- [WHAT YOU ARE ASKED TO DO]: Restate word for word the lines of the entries below, starting with the line that holds "t)]> (threads s))." and ending with the line that holds "Definition u64 (x : Z) : Z := x mod 2 ^ 64.", and no others.
* * *
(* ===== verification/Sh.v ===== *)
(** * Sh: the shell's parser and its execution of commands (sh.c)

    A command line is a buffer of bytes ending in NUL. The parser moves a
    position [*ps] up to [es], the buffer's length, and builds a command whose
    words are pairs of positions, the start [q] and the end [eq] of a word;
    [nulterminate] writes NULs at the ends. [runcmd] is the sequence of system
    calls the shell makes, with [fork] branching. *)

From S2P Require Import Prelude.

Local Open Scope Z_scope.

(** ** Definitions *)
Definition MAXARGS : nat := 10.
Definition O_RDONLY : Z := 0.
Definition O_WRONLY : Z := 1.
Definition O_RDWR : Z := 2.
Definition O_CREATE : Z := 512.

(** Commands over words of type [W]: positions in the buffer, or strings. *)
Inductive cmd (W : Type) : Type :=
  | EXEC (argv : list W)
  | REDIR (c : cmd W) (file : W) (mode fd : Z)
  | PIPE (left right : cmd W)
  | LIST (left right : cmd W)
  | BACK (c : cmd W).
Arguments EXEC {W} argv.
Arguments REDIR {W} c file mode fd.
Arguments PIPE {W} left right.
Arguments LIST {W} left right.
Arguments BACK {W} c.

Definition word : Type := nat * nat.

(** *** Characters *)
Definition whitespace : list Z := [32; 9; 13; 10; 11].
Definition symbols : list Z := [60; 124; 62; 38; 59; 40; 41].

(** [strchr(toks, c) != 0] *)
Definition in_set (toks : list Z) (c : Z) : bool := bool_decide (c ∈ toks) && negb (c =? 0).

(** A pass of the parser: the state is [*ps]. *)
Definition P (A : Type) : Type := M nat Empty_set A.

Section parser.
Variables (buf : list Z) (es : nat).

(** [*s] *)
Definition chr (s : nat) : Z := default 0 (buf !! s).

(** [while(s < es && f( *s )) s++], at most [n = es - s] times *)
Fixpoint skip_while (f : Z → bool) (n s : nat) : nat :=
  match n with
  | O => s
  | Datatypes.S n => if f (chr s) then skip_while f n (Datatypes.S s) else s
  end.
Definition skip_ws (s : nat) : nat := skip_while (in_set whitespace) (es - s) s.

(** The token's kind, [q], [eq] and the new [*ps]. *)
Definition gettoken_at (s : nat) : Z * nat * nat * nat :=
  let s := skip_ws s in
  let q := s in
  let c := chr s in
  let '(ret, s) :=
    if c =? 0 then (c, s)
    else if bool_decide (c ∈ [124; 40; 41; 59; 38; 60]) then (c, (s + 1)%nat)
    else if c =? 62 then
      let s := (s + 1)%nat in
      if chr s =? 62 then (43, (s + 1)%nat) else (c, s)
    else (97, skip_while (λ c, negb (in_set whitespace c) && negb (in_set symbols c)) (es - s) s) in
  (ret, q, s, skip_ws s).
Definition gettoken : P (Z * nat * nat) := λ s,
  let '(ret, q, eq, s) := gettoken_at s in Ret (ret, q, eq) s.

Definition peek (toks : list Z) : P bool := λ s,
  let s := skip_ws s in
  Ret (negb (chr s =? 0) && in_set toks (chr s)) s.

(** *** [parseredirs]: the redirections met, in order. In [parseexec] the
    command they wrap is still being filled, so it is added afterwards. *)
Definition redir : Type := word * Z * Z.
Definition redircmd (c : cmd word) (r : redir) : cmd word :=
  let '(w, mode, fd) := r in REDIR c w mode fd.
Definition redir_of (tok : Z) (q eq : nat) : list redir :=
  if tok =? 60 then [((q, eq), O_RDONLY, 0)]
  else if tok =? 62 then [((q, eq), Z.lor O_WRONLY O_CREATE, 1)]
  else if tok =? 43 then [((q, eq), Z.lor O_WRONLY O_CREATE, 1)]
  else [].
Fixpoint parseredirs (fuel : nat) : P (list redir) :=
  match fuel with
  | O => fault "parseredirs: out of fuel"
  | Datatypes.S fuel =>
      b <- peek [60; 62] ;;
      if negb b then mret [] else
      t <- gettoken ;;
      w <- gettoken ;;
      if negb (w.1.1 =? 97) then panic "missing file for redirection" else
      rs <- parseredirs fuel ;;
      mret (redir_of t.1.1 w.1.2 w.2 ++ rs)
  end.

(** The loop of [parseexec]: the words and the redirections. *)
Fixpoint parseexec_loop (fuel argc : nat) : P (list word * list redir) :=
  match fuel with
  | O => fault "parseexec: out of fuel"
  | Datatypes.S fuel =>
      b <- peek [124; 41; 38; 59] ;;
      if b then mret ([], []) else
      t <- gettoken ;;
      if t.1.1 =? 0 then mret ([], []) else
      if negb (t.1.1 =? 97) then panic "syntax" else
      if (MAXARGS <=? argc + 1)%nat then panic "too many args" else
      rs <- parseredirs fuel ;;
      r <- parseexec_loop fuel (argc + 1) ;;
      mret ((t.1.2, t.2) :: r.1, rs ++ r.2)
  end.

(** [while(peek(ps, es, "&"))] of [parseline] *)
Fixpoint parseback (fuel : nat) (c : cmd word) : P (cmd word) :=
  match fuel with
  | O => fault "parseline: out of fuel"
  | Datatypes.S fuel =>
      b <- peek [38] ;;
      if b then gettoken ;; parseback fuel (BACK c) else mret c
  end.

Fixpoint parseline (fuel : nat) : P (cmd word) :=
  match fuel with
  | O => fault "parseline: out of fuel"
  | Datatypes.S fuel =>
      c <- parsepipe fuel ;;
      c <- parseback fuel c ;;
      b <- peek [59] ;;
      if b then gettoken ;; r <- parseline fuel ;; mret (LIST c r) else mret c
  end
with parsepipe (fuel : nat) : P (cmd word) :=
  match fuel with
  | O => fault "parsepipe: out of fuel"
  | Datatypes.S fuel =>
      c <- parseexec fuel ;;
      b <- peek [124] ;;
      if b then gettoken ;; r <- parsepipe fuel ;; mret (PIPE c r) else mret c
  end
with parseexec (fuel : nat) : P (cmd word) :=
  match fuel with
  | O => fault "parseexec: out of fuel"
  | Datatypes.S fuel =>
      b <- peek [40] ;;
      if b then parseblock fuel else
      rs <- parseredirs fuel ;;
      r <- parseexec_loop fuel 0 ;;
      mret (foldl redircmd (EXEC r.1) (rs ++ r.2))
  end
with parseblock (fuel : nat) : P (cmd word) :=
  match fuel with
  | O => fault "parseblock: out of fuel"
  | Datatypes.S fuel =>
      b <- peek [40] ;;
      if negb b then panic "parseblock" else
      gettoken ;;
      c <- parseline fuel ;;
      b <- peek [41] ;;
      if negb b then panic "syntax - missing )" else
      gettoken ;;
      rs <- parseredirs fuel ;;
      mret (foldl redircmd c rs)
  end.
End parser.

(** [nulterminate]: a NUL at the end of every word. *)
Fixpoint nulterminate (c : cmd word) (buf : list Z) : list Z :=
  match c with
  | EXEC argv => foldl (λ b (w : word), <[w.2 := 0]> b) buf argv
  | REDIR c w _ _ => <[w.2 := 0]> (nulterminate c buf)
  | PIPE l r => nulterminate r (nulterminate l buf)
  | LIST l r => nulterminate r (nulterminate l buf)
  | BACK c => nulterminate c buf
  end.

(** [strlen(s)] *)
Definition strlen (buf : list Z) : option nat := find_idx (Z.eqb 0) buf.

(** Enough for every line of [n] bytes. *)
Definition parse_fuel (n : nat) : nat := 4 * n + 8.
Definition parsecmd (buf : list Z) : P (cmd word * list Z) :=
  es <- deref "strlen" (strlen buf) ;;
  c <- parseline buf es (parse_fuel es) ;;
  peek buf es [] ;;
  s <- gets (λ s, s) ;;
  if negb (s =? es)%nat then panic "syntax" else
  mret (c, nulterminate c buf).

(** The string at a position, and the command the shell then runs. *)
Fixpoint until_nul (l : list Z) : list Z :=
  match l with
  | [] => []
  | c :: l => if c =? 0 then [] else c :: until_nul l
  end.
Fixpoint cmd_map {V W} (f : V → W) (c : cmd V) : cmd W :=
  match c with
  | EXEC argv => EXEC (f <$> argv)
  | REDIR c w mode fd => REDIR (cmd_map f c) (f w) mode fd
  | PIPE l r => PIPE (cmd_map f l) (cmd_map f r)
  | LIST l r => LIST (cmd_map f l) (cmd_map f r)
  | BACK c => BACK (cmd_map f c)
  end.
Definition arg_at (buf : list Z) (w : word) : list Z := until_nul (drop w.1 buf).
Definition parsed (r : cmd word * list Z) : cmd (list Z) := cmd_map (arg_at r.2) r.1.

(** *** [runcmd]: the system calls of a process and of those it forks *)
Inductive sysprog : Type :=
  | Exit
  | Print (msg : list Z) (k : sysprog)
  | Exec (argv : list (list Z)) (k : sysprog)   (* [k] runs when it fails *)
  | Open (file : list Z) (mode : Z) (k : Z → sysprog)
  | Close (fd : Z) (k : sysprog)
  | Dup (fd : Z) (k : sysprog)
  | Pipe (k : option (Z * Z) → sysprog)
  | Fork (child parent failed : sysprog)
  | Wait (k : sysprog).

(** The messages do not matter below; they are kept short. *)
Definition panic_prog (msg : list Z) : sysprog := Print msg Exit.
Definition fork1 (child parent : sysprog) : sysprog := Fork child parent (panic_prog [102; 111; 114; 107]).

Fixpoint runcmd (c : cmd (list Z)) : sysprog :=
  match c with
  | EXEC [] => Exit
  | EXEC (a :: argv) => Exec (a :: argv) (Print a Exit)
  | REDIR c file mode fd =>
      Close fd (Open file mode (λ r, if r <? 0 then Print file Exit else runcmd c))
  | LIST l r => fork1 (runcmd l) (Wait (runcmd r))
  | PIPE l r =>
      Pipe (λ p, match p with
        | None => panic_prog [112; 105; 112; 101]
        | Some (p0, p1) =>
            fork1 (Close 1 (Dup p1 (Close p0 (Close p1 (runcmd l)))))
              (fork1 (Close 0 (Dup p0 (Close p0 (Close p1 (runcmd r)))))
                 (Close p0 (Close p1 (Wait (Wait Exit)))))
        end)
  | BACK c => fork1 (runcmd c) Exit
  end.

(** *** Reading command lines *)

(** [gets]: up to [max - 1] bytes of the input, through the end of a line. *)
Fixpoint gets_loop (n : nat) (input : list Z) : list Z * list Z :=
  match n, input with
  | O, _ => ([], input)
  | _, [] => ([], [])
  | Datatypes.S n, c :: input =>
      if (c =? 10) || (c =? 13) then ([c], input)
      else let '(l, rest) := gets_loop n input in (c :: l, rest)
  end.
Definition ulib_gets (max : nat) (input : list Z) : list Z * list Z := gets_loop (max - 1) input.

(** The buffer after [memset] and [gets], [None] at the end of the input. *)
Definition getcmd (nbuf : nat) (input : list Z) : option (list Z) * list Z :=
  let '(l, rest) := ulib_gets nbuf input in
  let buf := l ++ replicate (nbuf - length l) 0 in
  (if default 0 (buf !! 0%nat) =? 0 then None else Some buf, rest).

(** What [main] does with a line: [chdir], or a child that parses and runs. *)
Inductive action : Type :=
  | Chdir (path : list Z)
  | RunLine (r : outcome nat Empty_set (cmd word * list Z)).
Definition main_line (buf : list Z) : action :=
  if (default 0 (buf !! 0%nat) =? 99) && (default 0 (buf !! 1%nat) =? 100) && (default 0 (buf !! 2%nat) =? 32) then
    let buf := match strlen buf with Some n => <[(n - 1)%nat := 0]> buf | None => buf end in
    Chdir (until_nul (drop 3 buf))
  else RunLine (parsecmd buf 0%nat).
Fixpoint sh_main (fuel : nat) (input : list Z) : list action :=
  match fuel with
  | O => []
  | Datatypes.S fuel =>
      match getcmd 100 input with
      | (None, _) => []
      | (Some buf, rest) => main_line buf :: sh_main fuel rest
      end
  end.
* * *
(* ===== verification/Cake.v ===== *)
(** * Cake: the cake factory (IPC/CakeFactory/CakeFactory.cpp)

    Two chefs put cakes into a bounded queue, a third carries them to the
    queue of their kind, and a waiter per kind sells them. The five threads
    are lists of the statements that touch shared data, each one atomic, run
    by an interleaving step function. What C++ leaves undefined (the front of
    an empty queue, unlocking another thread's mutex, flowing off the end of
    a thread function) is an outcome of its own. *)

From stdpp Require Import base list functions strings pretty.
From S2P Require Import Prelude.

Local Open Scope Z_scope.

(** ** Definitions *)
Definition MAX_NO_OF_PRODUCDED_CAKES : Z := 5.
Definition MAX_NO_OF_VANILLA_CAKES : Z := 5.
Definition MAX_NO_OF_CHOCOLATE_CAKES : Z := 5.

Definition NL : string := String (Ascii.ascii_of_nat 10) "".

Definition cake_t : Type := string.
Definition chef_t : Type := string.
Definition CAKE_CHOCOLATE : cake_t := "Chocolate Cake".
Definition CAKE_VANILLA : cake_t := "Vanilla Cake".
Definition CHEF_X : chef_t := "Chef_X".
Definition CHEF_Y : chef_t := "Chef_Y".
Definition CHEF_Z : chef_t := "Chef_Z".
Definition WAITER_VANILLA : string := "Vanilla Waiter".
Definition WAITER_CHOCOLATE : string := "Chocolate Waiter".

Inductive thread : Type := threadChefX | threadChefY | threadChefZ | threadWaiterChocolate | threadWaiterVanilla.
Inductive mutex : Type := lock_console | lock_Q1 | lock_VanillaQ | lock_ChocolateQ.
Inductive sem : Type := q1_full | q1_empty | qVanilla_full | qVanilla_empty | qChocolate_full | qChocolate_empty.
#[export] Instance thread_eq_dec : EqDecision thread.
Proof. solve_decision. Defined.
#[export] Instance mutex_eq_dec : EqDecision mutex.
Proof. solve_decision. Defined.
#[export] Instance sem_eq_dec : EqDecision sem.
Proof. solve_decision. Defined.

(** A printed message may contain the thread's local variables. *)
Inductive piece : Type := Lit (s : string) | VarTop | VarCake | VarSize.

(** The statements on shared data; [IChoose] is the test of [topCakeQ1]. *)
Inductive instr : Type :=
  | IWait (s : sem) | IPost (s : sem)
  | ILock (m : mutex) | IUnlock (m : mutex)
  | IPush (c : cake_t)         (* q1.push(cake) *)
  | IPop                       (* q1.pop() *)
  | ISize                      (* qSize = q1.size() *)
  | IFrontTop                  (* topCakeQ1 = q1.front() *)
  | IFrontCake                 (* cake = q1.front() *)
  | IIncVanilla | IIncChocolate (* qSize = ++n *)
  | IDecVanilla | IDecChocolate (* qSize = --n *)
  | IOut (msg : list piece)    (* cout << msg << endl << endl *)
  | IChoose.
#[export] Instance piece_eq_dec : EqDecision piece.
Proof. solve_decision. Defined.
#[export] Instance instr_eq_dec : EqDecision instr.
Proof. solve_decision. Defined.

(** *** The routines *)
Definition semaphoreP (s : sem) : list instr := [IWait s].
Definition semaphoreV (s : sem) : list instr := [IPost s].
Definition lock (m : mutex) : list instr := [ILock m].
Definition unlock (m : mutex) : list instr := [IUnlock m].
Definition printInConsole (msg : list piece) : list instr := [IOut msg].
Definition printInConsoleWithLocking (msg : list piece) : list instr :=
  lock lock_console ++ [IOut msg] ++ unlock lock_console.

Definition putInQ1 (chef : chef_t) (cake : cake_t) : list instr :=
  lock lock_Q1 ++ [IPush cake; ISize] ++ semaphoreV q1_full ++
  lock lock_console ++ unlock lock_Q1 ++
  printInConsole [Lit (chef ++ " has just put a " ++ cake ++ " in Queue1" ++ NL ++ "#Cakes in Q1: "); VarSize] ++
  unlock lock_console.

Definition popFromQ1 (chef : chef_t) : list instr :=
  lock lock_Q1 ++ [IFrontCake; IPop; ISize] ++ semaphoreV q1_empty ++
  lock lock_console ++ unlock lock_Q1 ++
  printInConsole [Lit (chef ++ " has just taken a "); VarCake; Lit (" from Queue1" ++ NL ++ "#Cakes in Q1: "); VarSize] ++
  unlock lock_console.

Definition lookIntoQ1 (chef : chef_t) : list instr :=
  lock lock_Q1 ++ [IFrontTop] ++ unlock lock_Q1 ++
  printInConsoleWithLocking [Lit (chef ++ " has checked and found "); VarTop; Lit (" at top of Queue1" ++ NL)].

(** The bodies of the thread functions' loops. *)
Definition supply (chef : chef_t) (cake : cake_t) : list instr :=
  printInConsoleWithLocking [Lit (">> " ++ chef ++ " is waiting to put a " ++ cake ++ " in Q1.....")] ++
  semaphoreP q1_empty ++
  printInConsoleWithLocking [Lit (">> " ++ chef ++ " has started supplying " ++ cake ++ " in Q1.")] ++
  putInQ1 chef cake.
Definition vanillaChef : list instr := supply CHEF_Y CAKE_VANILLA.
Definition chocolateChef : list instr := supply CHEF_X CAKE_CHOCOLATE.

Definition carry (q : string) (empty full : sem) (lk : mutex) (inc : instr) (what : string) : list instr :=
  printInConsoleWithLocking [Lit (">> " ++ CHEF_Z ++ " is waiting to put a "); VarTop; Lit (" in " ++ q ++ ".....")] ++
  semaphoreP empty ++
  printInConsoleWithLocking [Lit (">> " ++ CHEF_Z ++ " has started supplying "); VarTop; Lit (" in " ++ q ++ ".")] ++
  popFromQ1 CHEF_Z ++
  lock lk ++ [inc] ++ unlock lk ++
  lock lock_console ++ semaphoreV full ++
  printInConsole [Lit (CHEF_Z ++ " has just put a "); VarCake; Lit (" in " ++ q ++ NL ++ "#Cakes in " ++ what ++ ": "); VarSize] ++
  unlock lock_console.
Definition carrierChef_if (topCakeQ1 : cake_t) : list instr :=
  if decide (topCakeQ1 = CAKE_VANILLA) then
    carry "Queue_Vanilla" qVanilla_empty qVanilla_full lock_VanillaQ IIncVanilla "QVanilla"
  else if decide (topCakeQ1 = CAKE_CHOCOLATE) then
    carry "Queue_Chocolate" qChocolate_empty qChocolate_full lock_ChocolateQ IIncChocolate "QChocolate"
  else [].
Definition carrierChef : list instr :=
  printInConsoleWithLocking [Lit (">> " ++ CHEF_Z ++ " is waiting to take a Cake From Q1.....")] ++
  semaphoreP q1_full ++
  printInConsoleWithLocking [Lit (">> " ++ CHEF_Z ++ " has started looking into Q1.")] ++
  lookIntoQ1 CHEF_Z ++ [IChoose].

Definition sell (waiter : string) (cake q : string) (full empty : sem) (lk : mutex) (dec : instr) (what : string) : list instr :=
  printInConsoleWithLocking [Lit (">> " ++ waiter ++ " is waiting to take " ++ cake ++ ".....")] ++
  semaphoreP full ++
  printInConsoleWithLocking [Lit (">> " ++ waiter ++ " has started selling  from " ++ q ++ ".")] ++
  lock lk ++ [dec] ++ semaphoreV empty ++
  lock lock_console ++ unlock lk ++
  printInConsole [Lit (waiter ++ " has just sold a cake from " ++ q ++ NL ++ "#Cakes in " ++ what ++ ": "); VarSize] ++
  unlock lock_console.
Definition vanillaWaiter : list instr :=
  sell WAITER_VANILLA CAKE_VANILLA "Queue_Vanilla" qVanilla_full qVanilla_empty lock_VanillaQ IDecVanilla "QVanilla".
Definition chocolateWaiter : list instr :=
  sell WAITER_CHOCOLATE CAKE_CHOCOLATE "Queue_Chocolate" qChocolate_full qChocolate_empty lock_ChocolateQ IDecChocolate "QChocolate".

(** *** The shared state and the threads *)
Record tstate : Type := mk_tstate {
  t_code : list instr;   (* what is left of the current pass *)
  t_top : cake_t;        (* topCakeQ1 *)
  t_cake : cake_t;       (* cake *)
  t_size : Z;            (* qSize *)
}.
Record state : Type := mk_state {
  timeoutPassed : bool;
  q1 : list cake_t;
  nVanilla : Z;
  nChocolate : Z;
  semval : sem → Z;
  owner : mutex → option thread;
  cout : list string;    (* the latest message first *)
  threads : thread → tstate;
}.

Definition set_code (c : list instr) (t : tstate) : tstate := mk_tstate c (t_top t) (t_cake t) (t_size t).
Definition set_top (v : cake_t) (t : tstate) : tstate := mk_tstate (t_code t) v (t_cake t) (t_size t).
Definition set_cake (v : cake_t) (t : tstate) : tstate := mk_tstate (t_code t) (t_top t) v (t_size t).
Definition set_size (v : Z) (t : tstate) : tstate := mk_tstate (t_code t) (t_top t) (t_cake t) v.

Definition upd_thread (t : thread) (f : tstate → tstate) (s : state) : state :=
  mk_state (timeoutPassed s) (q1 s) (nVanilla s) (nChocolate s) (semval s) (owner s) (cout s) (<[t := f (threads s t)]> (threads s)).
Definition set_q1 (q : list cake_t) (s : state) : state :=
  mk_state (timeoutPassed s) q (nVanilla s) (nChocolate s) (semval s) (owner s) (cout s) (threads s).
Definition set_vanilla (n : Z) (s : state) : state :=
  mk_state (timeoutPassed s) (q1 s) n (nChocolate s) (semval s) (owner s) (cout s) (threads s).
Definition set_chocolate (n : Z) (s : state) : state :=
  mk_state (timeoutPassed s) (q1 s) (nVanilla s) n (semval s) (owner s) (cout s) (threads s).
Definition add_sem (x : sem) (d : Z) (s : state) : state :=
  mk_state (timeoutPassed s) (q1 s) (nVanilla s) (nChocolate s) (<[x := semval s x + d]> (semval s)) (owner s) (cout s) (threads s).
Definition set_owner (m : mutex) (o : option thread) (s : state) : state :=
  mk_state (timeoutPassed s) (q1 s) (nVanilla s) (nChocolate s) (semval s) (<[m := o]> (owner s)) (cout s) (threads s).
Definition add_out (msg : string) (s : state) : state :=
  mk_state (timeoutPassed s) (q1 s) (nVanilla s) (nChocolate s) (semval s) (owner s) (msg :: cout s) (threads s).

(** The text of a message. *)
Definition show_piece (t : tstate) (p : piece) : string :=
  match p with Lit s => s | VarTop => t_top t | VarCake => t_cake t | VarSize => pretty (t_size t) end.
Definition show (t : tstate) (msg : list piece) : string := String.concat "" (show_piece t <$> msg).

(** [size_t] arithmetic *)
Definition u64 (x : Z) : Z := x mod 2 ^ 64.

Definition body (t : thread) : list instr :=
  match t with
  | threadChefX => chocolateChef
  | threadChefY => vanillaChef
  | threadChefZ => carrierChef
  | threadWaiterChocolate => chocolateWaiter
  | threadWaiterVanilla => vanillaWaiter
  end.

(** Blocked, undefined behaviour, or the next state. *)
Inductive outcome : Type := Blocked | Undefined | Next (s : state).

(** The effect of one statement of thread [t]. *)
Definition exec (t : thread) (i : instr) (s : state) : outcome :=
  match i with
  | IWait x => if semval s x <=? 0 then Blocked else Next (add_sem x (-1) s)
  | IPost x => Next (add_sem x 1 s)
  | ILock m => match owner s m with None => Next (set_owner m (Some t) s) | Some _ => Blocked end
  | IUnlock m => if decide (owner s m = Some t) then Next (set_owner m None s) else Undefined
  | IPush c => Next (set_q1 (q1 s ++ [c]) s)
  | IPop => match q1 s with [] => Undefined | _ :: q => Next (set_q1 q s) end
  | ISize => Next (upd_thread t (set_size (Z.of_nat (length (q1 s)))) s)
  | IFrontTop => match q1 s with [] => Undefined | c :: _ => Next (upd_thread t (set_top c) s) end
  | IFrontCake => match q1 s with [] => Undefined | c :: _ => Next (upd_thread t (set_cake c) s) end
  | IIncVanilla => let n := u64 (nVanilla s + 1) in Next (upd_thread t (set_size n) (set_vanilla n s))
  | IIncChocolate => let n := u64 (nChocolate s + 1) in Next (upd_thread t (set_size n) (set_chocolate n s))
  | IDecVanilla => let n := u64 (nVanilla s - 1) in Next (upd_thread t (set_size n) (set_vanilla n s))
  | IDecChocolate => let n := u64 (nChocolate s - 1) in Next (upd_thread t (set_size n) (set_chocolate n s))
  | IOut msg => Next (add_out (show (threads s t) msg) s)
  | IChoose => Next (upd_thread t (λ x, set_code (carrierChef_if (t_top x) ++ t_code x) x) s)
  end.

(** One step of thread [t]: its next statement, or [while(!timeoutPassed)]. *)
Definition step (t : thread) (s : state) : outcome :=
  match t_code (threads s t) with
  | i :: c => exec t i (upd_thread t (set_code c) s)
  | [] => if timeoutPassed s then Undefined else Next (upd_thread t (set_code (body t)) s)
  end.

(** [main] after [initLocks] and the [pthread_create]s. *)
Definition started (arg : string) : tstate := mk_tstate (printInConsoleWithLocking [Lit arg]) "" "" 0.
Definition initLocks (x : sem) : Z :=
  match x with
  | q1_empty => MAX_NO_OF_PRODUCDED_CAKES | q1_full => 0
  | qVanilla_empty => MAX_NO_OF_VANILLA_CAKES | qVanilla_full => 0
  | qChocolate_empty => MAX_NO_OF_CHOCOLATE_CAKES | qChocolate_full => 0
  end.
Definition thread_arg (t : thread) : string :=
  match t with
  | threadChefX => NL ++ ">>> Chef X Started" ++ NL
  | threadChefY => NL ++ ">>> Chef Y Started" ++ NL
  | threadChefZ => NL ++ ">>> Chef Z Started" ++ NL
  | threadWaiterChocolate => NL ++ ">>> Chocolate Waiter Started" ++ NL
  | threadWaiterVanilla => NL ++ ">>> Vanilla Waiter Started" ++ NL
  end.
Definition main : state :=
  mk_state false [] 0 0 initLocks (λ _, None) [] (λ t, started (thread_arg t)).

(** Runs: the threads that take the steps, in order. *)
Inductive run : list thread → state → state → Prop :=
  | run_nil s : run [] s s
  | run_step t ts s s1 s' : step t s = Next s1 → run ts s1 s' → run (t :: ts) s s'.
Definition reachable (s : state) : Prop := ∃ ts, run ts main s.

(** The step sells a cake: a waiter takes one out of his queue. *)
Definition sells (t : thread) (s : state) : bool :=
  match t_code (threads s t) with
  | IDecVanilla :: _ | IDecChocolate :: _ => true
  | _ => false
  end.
* * *
- [EXERCISE RESPONSE]:
  mk_state (timeoutPassed s) (q1 s) (nVanilla s) (nChocolate s) (semval s) (owner s) (cout s) (<[t := f (threads s t)]> (threads s)).
Definition set_q1 (q : list cake_t) (s : state) : state :=
  mk_state (timeoutPassed s) q (nVanilla s) (nChocolate s) (semval s) (owner s) (cout s) (threads s).
Definition set_vanilla (n : Z) (s : state) : state :=
  mk_state (timeoutPassed s) (q1 s) n (nChocolate s) (semval s) (owner s) (cout s) (threads s).
Definition set_chocolate (n : Z) (s : state) : state :=
  mk_state (timeoutPassed s) (q1 s) (nVanilla s) n (semval s) (owner s) (cout s) (threads s).
Definition add_sem (x : sem) (d : Z) (s : state) : state :=
  mk_state (timeoutPassed s) (q1 s) (nVanilla s) (nChocolate s) (<[x := semval s x + d]> (semval s)) (owner s) (cout s) (threads s).
Definition set_owner (m : mutex) (o : option thread) (s : state) : state :=
  mk_state (timeoutPassed s) (q1 s) (nVanilla s) (nChocolate s) (semval s) (<[m := o]> (owner s)) (cout s) (threads s).
Definition add_out (msg : string) (s : state) : state :=
  mk_state (timeoutPassed s) (q1 s) (nVanilla s) (nChocolate s) (semval s) (owner s) (msg :: cout s) (threads s).

(** The text of a message. *)
Definition show_piece (t : tstate) (p : piece) : string :=
  match p with Lit s => s | VarTop => t_top t | VarCake => t_cake t | VarSize => pretty (t_size t) end.
Definition show (t : tstate) (msg : list piece) : string := String.concat "" (show_piece t <$> msg).

(** [size_t] arithmetic *)
Definition u64 (x : Z) : Z := x mod 2 ^ 64.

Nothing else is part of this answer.